Cette inquiétude n’est pas bon signe pour la consommation et pour la croissance et constitue même un des marqueurs de la décroissance.

Cette situation est assez surprenante parce qu’en réalité, les agents économiques producteurs de croissance que sont les entreprises envoient des signaux de bonne santé.

L’économie française n’a pas plongé, contrairement à ce qu’on pensait pendant le Covid et après.

L’économie française n’a pas été submergée par des vagues de faillites et de licenciements que tous les prophètes de la peur nous avaient annoncées. Les pénuries d’électricité se sont faites rares.

Les profits des entreprises battent des records pour les plus grandes et restent très confortables pour les plus modestes. Les unes comme les autres se préparent à réaménager le partage de la valeur entre leur direction et les salariés.

Les investissements restent puissants, le commerce extérieur aussi. Et les entreprises ne sont pas tentées de repartir aux USA, en dépit des mesures d’attractivité déroulées par Joe Biden. Enfin, la situation de l’emploi reste sous tension avec très peu de chômage.

Le seul moteur en panne, c’est la consommation

Si, dans certains secteurs, il existe des entreprises en difficultés de trésorerie ou en risque de faillite, c’est que ces entreprises étaient déjà malades avant l’époque du covid et elles ont été protégées depuis.

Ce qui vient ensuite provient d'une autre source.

(** * PDFbhai: the page-composition and document-assembly pipeline

  A shallow embedding of [services/pdfService.ts]: the per-pixel ink-saver
  filter ([applyFiltersToContext]), the rotation-aware canvas set-up of
  [processPageImage], and the N-up assembler [generateFinalPdf].

  JavaScript numbers are IEEE-754 binary64 values, so they are modelled by
  Rocq's primitive floats, which implement the same format with the same
  rounding.  Samples of an [ImageData] buffer (a [Uint8ClampedArray]) are
  integers; a store into the buffer goes through [ToUint8Clamp]. *)

From Stdlib Require Import ZArith List Bool Lia String.
From Stdlib Require Import Floats Uint63.
From stdpp Require Import base option list gmap strings.
Import ListNotations.

Set Warnings "-inexact-float".
#[local] Open Scope Z_scope.

(** ** JavaScript numbers *)

Module JS.

(** An integer used as a Number (array lengths, loop counters, samples).
    Exact below 2^53. *)
Definition num (z : Z) : float :=
  if z <? 0 then (- PrimFloat.of_uint63 (Uint63.of_Z (- z)))%float
  else PrimFloat.of_uint63 (Uint63.of_Z z).

(** The sign of a zero, to tell [+0] from [-0]. *)
Definition is_neg_zero (x : float) : bool :=
  match Prim2SF x with
  | S754_zero true => true
  | _ => false
  end.

(** [Math.max(a, b)]: NaN if either argument is NaN, [+0] above [-0]. *)
Definition Math_max (a b : float) : float :=
  if is_nan a || is_nan b then nan
  else if (a <? b)%float then b
  else if (b <? a)%float then a
  else if is_neg_zero a then b else a.

(** [Math.min(a, b)]: NaN if either argument is NaN, [-0] below [+0]. *)
Definition Math_min (a b : float) : float :=
  if is_nan a || is_nan b then nan
  else if (a <? b)%float then a
  else if (b <? a)%float then b
  else if is_neg_zero a then a else b.

(** The integer part and the position of the fraction relative to one half
    of the positive dyadic number [m * 2^e]. *)
Definition dyadic_floor (m : positive) (e : Z) : Z :=
  if 0 <=? e then Z.pos m * 2 ^ e else Z.pos m / 2 ^ (- e).

Definition dyadic_half (m : positive) (e : Z) : comparison :=
  if 0 <=? e then Lt
  else (2 * (Z.pos m mod 2 ^ (- e))) ?= 2 ^ (- e).

(** [ToUint8Clamp], the conversion applied by every store into a
    [Uint8ClampedArray]: NaN becomes 0, the number is clamped to
    [0, 255], and then rounded to the nearest integer, ties to even. *)
Definition ToUint8Clamp (x : float) : Z :=
  match Prim2SF x with
  | S754_nan => 0
  | S754_zero _ => 0
  | S754_infinity s => if s then 0 else 255
  | S754_finite true _ _ => 0
  | S754_finite false m e =>
      let f := dyadic_floor m e in
      if 255 <=? f then 255
      else match dyadic_half m e with
           | Lt => f
           | Gt => f + 1
           | Eq => if Z.even f then f else f + 1
           end
  end.

End JS.

(** ** Canvas sizes *)

Module DOM.
Lemma candidates_registered (endpoints : list string) d name rs :
  model_endpoints endpoints = Ok d → d !! name = Some rs →
  candidates_of endpoints (JStr name) = Ok rs.
Proof.
  intros Hd Hl. destruct (registered_name _ _ _ _ Hd Hl) as [Hne _].
  unfold candidates_of. simpl.
  destruct (String.eqb_spec name ""); [contradiction|]. simpl.
  rewrite Hd. simpl. unfold dict_get. simpl. now rewrite Hl.
Qed.

Lemma candidates_unregistered (endpoints : list string) d name :
  model_endpoints endpoints = Ok d → d !! name = None → name ≠ "" →
  candidates_of endpoints (JStr name) = Ok (take 2 endpoints).
Proof.
  intros Hd Hl Hne. unfold candidates_of. simpl.
  destruct (String.eqb_spec name ""); [contradiction|]. simpl.
  rewrite Hd. simpl. unfold dict_get. simpl. now rewrite Hl.
Qed.

Lemma calls_replicate n (endpoints : list string) (c : gmap string Metrics) model :
  get_best_endpoint_calls n endpoints c model
  = replicate n (get_best_endpoint endpoints c model).
Proof. induction n as [|n IH]; simpl; [reflexivity | now rewrite IH]. Qed.

Lemma least_busy_total (c : gmap string Metrics) (cs : list string) :
  cs ≠ [] → ∃ e, least_busy c cs = Ok e ∧ e ∈ cs.
Proof.
  intros Hne. destruct cs as [|c0 cs0] eqn:E; [contradiction|]. rewrite <- E.
  assert (H : ∃ e, least_busy c cs = Ok e).
  { subst cs. unfold least_busy, index. simpl. eauto. }
  destruct H as [e He]. exists e. split; [exact He|]. now apply (least_busy_elem c).
Qed.

(** C2 (as stated) fails: with six backends of which only the last has
    reported a queue, an unregistered model name is scanned over the first
    two backends only, and the answer differs from the scan of the full
    list. *)
Lemma C2_unregistered_is_not_global :
  let name := "mistral-7b" in
  let c : gmap string Metrics :=
    {[ "http://vllm-5:8000" := Sample.sample "http://vllm-5:8000" zero ]} in
  (∃ d, model_endpoints Sample.six = Ok d ∧ d !! name = None)
  ∧ candidates_of Sample.six (JStr name) ≠ Ok Sample.six
  ∧ least_busy c Sample.six = Ok "http://vllm-5:8000"
  ∧ get_best_endpoint Sample.six c (JStr name) = Ok "http://vllm-0:8000".
Proof.
  cbv zeta. split; [|split; [|split]].
  - eexists. split; [reflexivity|]. vm_compute. reflexivity.
  - vm_compute. discriminate.
  - vm_compute. reflexivity.
  - vm_compute. reflexivity.
Qed.

(** C2 (amended): for a non-empty model name that is not a key of the
    registry, the candidates are the first two entries of the backend list
    and the selection is the least-busy scan over these two; the full list
    is the candidate set when no model is given ([None] or the empty
    string). *)
Theorem C2_unregistered_candidates (endpoints : list string)
    (c : gmap string Metrics) d name :
  model_endpoints endpoints = Ok d → d !! name = None → name ≠ "" →
  candidates_of endpoints (JStr name) = Ok (take 2 endpoints)
  ∧ get_best_endpoint endpoints c (JStr name) = least_busy c (take 2 endpoints)
  ∧ candidates_of endpoints JNull = Ok endpoints
  ∧ candidates_of endpoints (JStr "") = Ok endpoints.
Proof.
  intros Hd Hl Hne.
  pose proof (candidates_unregistered endpoints d name Hd Hl Hne) as Hc.
  split; [exact Hc|]. split; [|split; reflexivity].
  unfold get_best_endpoint. now rewrite Hc.
Qed.

Lemma C2_unregistered_candidates_witness :
  candidates_of Sample.six (JStr "mistral-7b") = Ok (take 2 Sample.six)
  ∧ get_best_endpoint Sample.six ∅ (JStr "mistral-7b") = least_busy ∅ (take 2 Sample.six)
  ∧ candidates_of Sample.six JNull = Ok Sample.six
  ∧ candidates_of Sample.six (JStr "") = Ok Sample.six.
Proof.
  eapply (C2_unregistered_candidates Sample.six ∅ _ "mistral-7b").
  - reflexivity.
  - vm_compute. reflexivity.
  - discriminate.
Defined.

(** C3 (as stated) fails: with a single configured backend, a call that
    names a model raises [IndexError] while the registry literal is built. *)
Lemma C3_single_backend_raises :
  load_endpoints (Some "http://vllm-0:8000") = ["http://vllm-0:8000"]
  ∧ get_best_endpoint (load_endpoints (Some "http://vllm-0:8000")) ∅
      (model_arg (Some LLAMA_8B))
    = Raise (mk_exn IndexError "list index out of range").
Proof. split; vm_compute; reflexivity. Qed.

(** C3 (amended): with at least six configured backends, for every optional
    model name and every cache state the selector returns one address, a
    member of the backend list, and does not raise; when no model is given
    ([None] or the empty string) a non-empty backend list is enough. *)
Theorem C3_selector_returns_backend (endpoints : list string)
    (c : gmap string Metrics) (name : option string) :
  (6 ≤ length endpoints)%nat ∨ (endpoints ≠ [] ∧ truthy (model_arg name) = false) →
  ∃ e, get_best_endpoint endpoints c (model_arg name) = Ok e ∧ e ∈ endpoints.
Proof.
  intros H. unfold get_best_endpoint.
  assert (Hcs : ∃ cs, candidates_of endpoints (model_arg name) = Ok cs
                      ∧ cs ≠ [] ∧ ∀ r, r ∈ cs → r ∈ endpoints).
  { unfold candidates_of. destruct (truthy (model_arg name)) eqn:Et.
    - destruct H as [H6|[_ ?]]; [|discriminate].
      destruct (model_endpoints_six endpoints H6) as [d Hd]. rewrite Hd. simpl.
      destruct name as [s|]; [|discriminate]. simpl. unfold dict_get. simpl.
      destruct (d !! s) as [rs|] eqn:El; simpl.
      + destruct (registered_name _ _ _ _ Hd El) as (_ & Hlen & Hin).
        exists rs. split; [reflexivity|]. split; [|exact Hin].
        intros ->. discriminate.
      + exists (take 2 endpoints). split; [reflexivity|]. split.
        * destruct endpoints as [|? [|]]; simpl in *; try lia; discriminate.
        * intros r Hr. apply list_elem_of_lookup in Hr as [i Hi].
          apply lookup_take_Some in Hi as [Hi _].
          apply list_elem_of_lookup. eauto.
    - exists endpoints. split; [reflexivity|]. split; [|auto].
      destruct H as [H6|[Hne _]]; [|exact Hne].
      intros ->. simpl in H6. lia. }
  destruct Hcs as (cs & -> & Hne & Hin). simpl.
  destruct (least_busy_total c cs Hne) as (e & He & Hecs).
  exists e. split; [exact He | auto].
Qed.

Lemma C3_selector_returns_backend_witness :
  ∃ e, get_best_endpoint Sample.six ∅ (model_arg (Some "mistral-7b")) = Ok e
       ∧ e ∈ Sample.six.
Proof.
  apply (C3_selector_returns_backend Sample.six ∅ (Some "mistral-7b")).
  left. simpl. lia.
Defined.

(** C4: for a registered model, a replica whose queue depth is strictly
    below that of every other replica is returned, and so is the earliest
    replica among those sharing the minimum; repeated calls give the same
    answer. *)
Theorem C4_least_busy_replica (endpoints : list string)
    (c : gmap string Metrics) d name rs (k : nat) (r : string) :
  model_endpoints endpoints = Ok d → d !! name = Some rs →
  rs !! k = Some r →
  (∀ j r', rs !! j = Some r' → j ≠ k →
           flt (depth_of c r) (depth_of c r') = true)
  ∨ ((∀ j r', rs !! j = Some r' → fle (depth_of c r) (depth_of c r') = true)
     ∧ (∀ j r', rs !! j = Some r' → (j < k)%nat →
                flt (depth_of c r) (depth_of c r') = true)) →
  get_best_endpoint endpoints c (JStr name) = Ok r
  ∧ ∀ n, get_best_endpoint_calls n endpoints c (JStr name) = replicate n (Ok r).
Proof.
  intros Hd Hl Hk Hmin.
  assert (Hsel : get_best_endpoint endpoints c (JStr name) = Ok r).
  { unfold get_best_endpoint. rewrite (candidates_registered _ _ _ _ Hd Hl). simpl.
    destruct Hmin as [Hstrict|[Hle Hlt]].
    - now apply (least_busy_strict_min c rs k r).
    - now apply (least_busy_first_min c rs k r). }
  split; [exact Hsel|]. intros n. now rewrite calls_replicate, Hsel.
Qed.

Lemma C4_least_busy_replica_witness :
  let c : gmap string Metrics :=
    <[ "http://vllm-0:8000" := Sample.sample "http://vllm-0:8000" Sample.five ]>
      {[ "http://vllm-1:8000" := Sample.sample "http://vllm-1:8000" Sample.two ]} in
  get_best_endpoint Sample.six c (JStr LLAMA_8B) = Ok "http://vllm-1:8000"
  ∧ ∀ n, get_best_endpoint_calls n Sample.six c (JStr LLAMA_8B)
         = replicate n (Ok "http://vllm-1:8000").
Proof.
  cbv zeta.
  eapply (C4_least_busy_replica Sample.six _ _ LLAMA_8B
            ["http://vllm-0:8000"; "http://vllm-1:8000"] 1).
  - reflexivity.
  - vm_compute. reflexivity.
  - reflexivity.
  - left. intros [|[|j]] r' Hj Hne; simpl in Hj; try discriminate.
    + injection Hj as <-. vm_compute. reflexivity.
    + contradiction.
Defined.
Lemma loop_goes_on_while_push_ok_witness :
  task_started
    (fst (run (mkElement blocksize_one true)
            [task_iteration 0 GST_FLOW_OK; task_iteration 0 GST_FLOW_OK]))
  = true
  /\ List.length
       (pushed_buffers
          (snd (run (mkElement blocksize_one true)
                  [task_iteration 0 GST_FLOW_OK;
                   task_iteration 0 GST_FLOW_OK])))
     = 2%nat.
Proof.
  destruct (loop_goes_on_while_push_ok (mkElement blocksize_one true)
              [task_iteration 0 GST_FLOW_OK; task_iteration 0 GST_FLOW_OK])
    as (Hstarted & Hcount & _).
  - reflexivity.
  - reflexivity.
  - split; [exact Hstarted | exact Hcount].
Defined.

(** X10.
    In a run of the started task the iterations up to and including the
    first whose push is not OK run, each asking the emulator once and
    pushing one buffer.  At that iteration [play_loop] pauses the task,
    once, and it is this call that keeps the later iterations from running:
    the task is started at the end exactly if no pause was called, which is
    exactly if no push was rejected.  At most one end-of-stream event is
    sent. *)
Theorem loop_stops_at_first_rejected_push :
  forall (e : Element) (inputs : list Input),
    task_started e = true ->
    forallb is_task_iteration inputs = true ->
    List.length (pushed_buffers (snd (run e inputs)))
    = iterations_until_rejected inputs
    /\ List.length (List.filter is_play (snd (run e inputs)))
       = iterations_until_rejected inputs
    /\ (List.length (List.filter is_eos_event (snd (run e inputs))) <= 1)%nat
    /\ task_started (fst (run e inputs)) = forallb push_ok inputs
    /\ List.filter is_pause_task (snd (run e inputs))
       = (if forallb push_ok inputs then [] else [gst_pad_pause_task])
    /\ task_started (fst (run e inputs))
       = negb (existsb is_pause_task (snd (run e inputs))).
Proof.
  intros e inputs. revert e.
  induction inputs as [| i rest IH]; intros e Hstarted Hall.
  - cbn. rewrite Hstarted. repeat split; auto.
  - cbn [forallb] in Hall. apply andb_prop in Hall as [Hi Hrest].
    destruct i; try discriminate.
    destruct (run_task_iteration e samples ret rest Hstarted)
      as (out & Hrun & _).
    destruct (after_push_events ret) as (Heos & Hplay & Hpause).
    rewrite Hrun. cbn [fst snd]. rewrite pushed_buffers_iteration.
    cbn [app List.filter is_play is_eos_event is_pause_task existsb orb
         iterations_until_rejected forallb push_ok List.length].
    rewrite !List.filter_app, !existsb_app, Hplay, !length_app.
    destruct (Z.eqb_spec ret GST_FLOW_OK) as [E | N].
    + subst ret. rewrite after_push_ok.
      destruct (IH (mkElement (advance (decoder e) samples) true)
                  eq_refl Hrest) as (IH1 & IH2 & IH3 & IH4 & IH5 & IH6).
      cbn [List.filter List.length app plus andb existsb orb].
      rewrite IH1, IH2, IH5, <- IH6. repeat split; auto.
    + rewrite (run_task_not_started rest
                 (mkElement (advance (decoder e) samples) false) Hrest
                 eq_refl).
      cbn [fst snd pushed_buffers List.filter List.length app plus andb
           task_started existsb].
      rewrite Nat.add_0_r, app_nil_r, orb_false_r, (Hpause N),
        pause_after_push.
      apply Z.eqb_neq in N. rewrite N. repeat split; auto.
Qed.

Lemma loop_stops_at_first_rejected_push_witness :
  List.length
    (pushed_buffers
       (snd (run (mkElement (negotiated 44100 2) true)
               [task_iteration 2048 GST_FLOW_OK;
                task_iteration 2048 GST_FLOW_FLUSHING;
                task_iteration 2048 GST_FLOW_OK])))
  = 2%nat.
Proof.
  destruct (loop_stops_at_first_rejected_push
              (mkElement (negotiated 44100 2) true)
              [task_iteration 2048 GST_FLOW_OK;
               task_iteration 2048 GST_FLOW_FLUSHING;
               task_iteration 2048 GST_FLOW_OK])
    as (Hcount & _).
  - reflexivity.
  - reflexivity.
  - exact Hcount.
Defined.

(** ** What the inputs other than a session build leave alone *)

Lemma set_property_frame (siddecfp : GstSidDecFp) (prop_id : PropId)
    (value : GValue) :
  let result := gst_siddecfp_set_property siddecfp prop_id value in
  total_bytes (fst result) = total_bytes siddecfp
  /\ tune_len (fst result) = tune_len siddecfp
  /\ tune_buffer (fst result) = tune_buffer siddecfp
  /\ playback (config (fst result)) = playback (config siddecfp)
  /\ frequency (config (fst result)) = frequency (config siddecfp)
  /\ sidEmulation (config (fst result)) = sidEmulation (config siddecfp)
  /\ have_group_id (fst result) = have_group_id siddecfp
  /\ group_id (fst result) = group_id siddecfp
  /\ pushed_buffers (snd result) = []
  /\ existsb is_push_event (snd result) = false
  /\ existsb is_play (snd result) = false
  /\ existsb is_start_task (snd result) = false.
Proof.
  unfold gst_siddecfp_set_property, copy_byte_array.
  destruct prop_id; cbn; try (repeat split; reflexivity).
  all: destruct (g_value_get_boxed value) as [data |];
    [destruct (Z.of_nat (List.length data) =? _) |];
    cbn.
  all: repeat match goal with
              | |- context [match kernal ?s with _ => _ end] =>
                  destruct (kernal s)
              | |- context [match basic ?s with _ => _ end] =>
                  destruct (basic s)
              | |- context [match chargen ?s with _ => _ end] =>
                  destruct (chargen s)
              end; cbn; repeat split; reflexivity.
Qed.

Lemma chain_frame (siddecfp : GstSidDecFp) (buffer : list Byte.byte) :
  let result := gst_siddecfp_chain siddecfp buffer in
  total_bytes (snd (fst result)) = total_bytes siddecfp
  /\ config (snd (fst result)) = config siddecfp
  /\ pushed_buffers (snd result) = []
  /\ existsb is_push_event (snd result) = false
  /\ existsb is_play (snd result) = false
  /\ existsb is_start_task (snd result) = false.
Proof.
  unfold gst_siddecfp_chain.
  destruct (_ >? _); cbn; repeat split; reflexivity.
Qed.
(** Two route paths that some request path can match both. *)
Fixpoint overlapping (p q : list Express.piece) : bool :=
  match p, q with
  | [], [] => true
  | Express.Lit a :: p', Express.Lit b :: q' => Express.same_text a b && overlapping p' q'
  | _ :: p', _ :: q' => overlapping p' q'
  | _, _ => false
  end.

(** Two routes that some request can reach both. *)
Definition clash (r1 r2 : Route) : bool :=
  existsb (λ m, Express.handles (verb r1) m && Express.handles (verb r2) m)
          [Express.GET; Express.HEAD; Express.POST; Express.PUT; Express.PATCH; Express.DELETE]
  && overlapping (path r1) (path r2).

(** No route clashes with a route registered after it. *)
Fixpoint clash_free (routes : list Route) : bool :=
  match routes with
  | [] => true
  | r :: rest => forallb (λ r', negb (clash r r')) rest && clash_free rest
  end.

(** * Properties *)

(** ** JavaScript primitives *)

Lemma includes_days d : Js.includes DAYS_OF_WEEK d = true ↔ d ∈ DAYS_OF_WEEK.
Proof.
  unfold DAYS_OF_WEEK. split.
  - intros H. simpl in H.
    destruct d; simpl in H; try discriminate.
    repeat (apply orb_prop in H as [H | H];
            [apply String.eqb_eq in H; subst; set_solver |]).
    discriminate.
  - intros H.
    repeat (apply elem_of_cons in H as [-> | H]; [reflexivity |]).
    by apply elem_of_nil in H.
Qed.

Lemma every_days days :
  Js.every (λ day, Js.includes DAYS_OF_WEEK day) days = true
  ↔ Forall (λ d, d ∈ DAYS_OF_WEEK) days.
Proof.
  unfold Js.every. rewrite forallb_forall, Forall_forall.
  split; intros H d Hd.
  - apply includes_days, H. by apply list_elem_of_In.
  - apply includes_days, H. by apply list_elem_of_In.
Qed.

Lemma count_check n items :
  Js.num_strict_ne (Z.of_nat n) (Js.length (Js.Arr items)) = false ↔ n = length items.
Proof.
  simpl. rewrite negb_false_iff, Z.eqb_eq. lia.
Qed.

Lemma count_check_fails n items :
  Js.num_strict_ne (Z.of_nat n) (Js.length (Js.Arr items)) = true ↔ n ≠ length items.
Proof.
  rewrite <- count_check. destruct (Js.num_strict_ne _ _); split; congruence.
Qed.

Lemma nonempty_check items :
  Js.strict_eq_num (Js.length (Js.Arr items)) 0 = false ↔ items ≠ [].
Proof.
  destruct items; simpl.
  - split; [discriminate | congruence].
  - split; [discriminate | reflexivity].
Qed.

(** ** Camera resolution *)

Lemma elem_of_rows_in s ids org (c : Camera.t) :
  c ∈ Camera.rows_in s ids org
  ↔ cameras s !! c.1 = Some c.2 ∧ c.1 ∈ Camera.listed ids ∧ CameraRow.organizationId c.2 = org.
Proof.
  unfold Camera.rows_in. rewrite list_elem_of_filter.
  destruct c as [k r]. rewrite elem_of_map_to_list. simpl. tauto.
Qed.

Lemma table_keys_inj {A} (m : gmap Z A) (P : Z * A → Prop) `{!∀ x, Decision (P x)} :
  NoDup ((filter P (map_to_list m)).*1).
Proof.
  apply NoDup_fmap_2_strong.
  - intros [k1 r1] [k2 r2] H1 H2 Hk. simpl in Hk. subst k2.
    apply list_elem_of_filter in H1 as [_ H1], H2 as [_ H2].
    apply elem_of_map_to_list in H1, H2. congruence.
  - apply NoDup_filter, NoDup_map_to_list.
Qed.

Lemma rows_in_keys s ids org k :
  k ∈ (Camera.rows_in s ids org).*1 ↔ k ∈ Camera.listed ids ∧ owned s org k.
Proof.
  rewrite list_elem_of_fmap. split.
  - intros [[k' r] [-> H]]. apply elem_of_rows_in in H as (H1 & H2 & H3).
    split; [done |]. unfold owned. simpl in *. by rewrite H1, <- H3.
  - intros [H1 H2]. unfold owned in H2.
    destruct (cameras s !! k) as [r |] eqn:Hr; [| discriminate].
    injection H2 as H3. exists (k, r). split; [done |].
    by apply elem_of_rows_in.
Qed.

Si le robinet du "quoi qu’il en coute" se ferme, il est évident que toutes les entreprises qui n’ont rien fait pour se restructurer ou rénover vont avoir du mal à passer l’année. Ceux qui étaient malades avant le covid n’ont pas investi pendant, et se retrouvent maintenant face à face avec leurs difficultés.

Pour la grande majorité des agents économiques, la bonne santé des chefs d’entreprise est, semble-t-il, incomprise des ménages et des consommateurs qui ont peur.

Alors pourquoi ? Difficile de répondre simplement à un telle fossé entre les chefs d’entreprises qui se portent bien et la majorité des ménages qui se portent mal.

Les sondeurs nous donneront sans doute plus tard l’explication. Mais visiblement, les Français sont touchés par des phénomènes qu’ils ne comprennent pas ou mal.

Personne pour dégager l'horizon

La guerre en Ukraine et le comportement de Vladimir Poutine, la révolution énergétique et le réchauffement climatique etc. etc. Autant de phénomènes auxquels les Français n’ont pas de réponses alternatives. Plus grave, ils pensent que tous ces phénomènes finiront par altérer durablement leur mode de vie.

Par ailleurs, ils sont nombreux à penser que le gouvernement et le chef de l’Etat ne font pas leur travail d’explication et de pédagogie. Ils ne disent pas où on va et comment on y va.

Le gouvernement et le chef de l’Etat donnent l’impression d'hésiter sur la stratégie. L’Europe, par exemple, attend toujours des perspectives à long terme. La guerre en Ukraine ne porte aucune solution responsable et crédible.

Si le présent est à peu près clair, c’est le plus long terme qui ne l’est pas.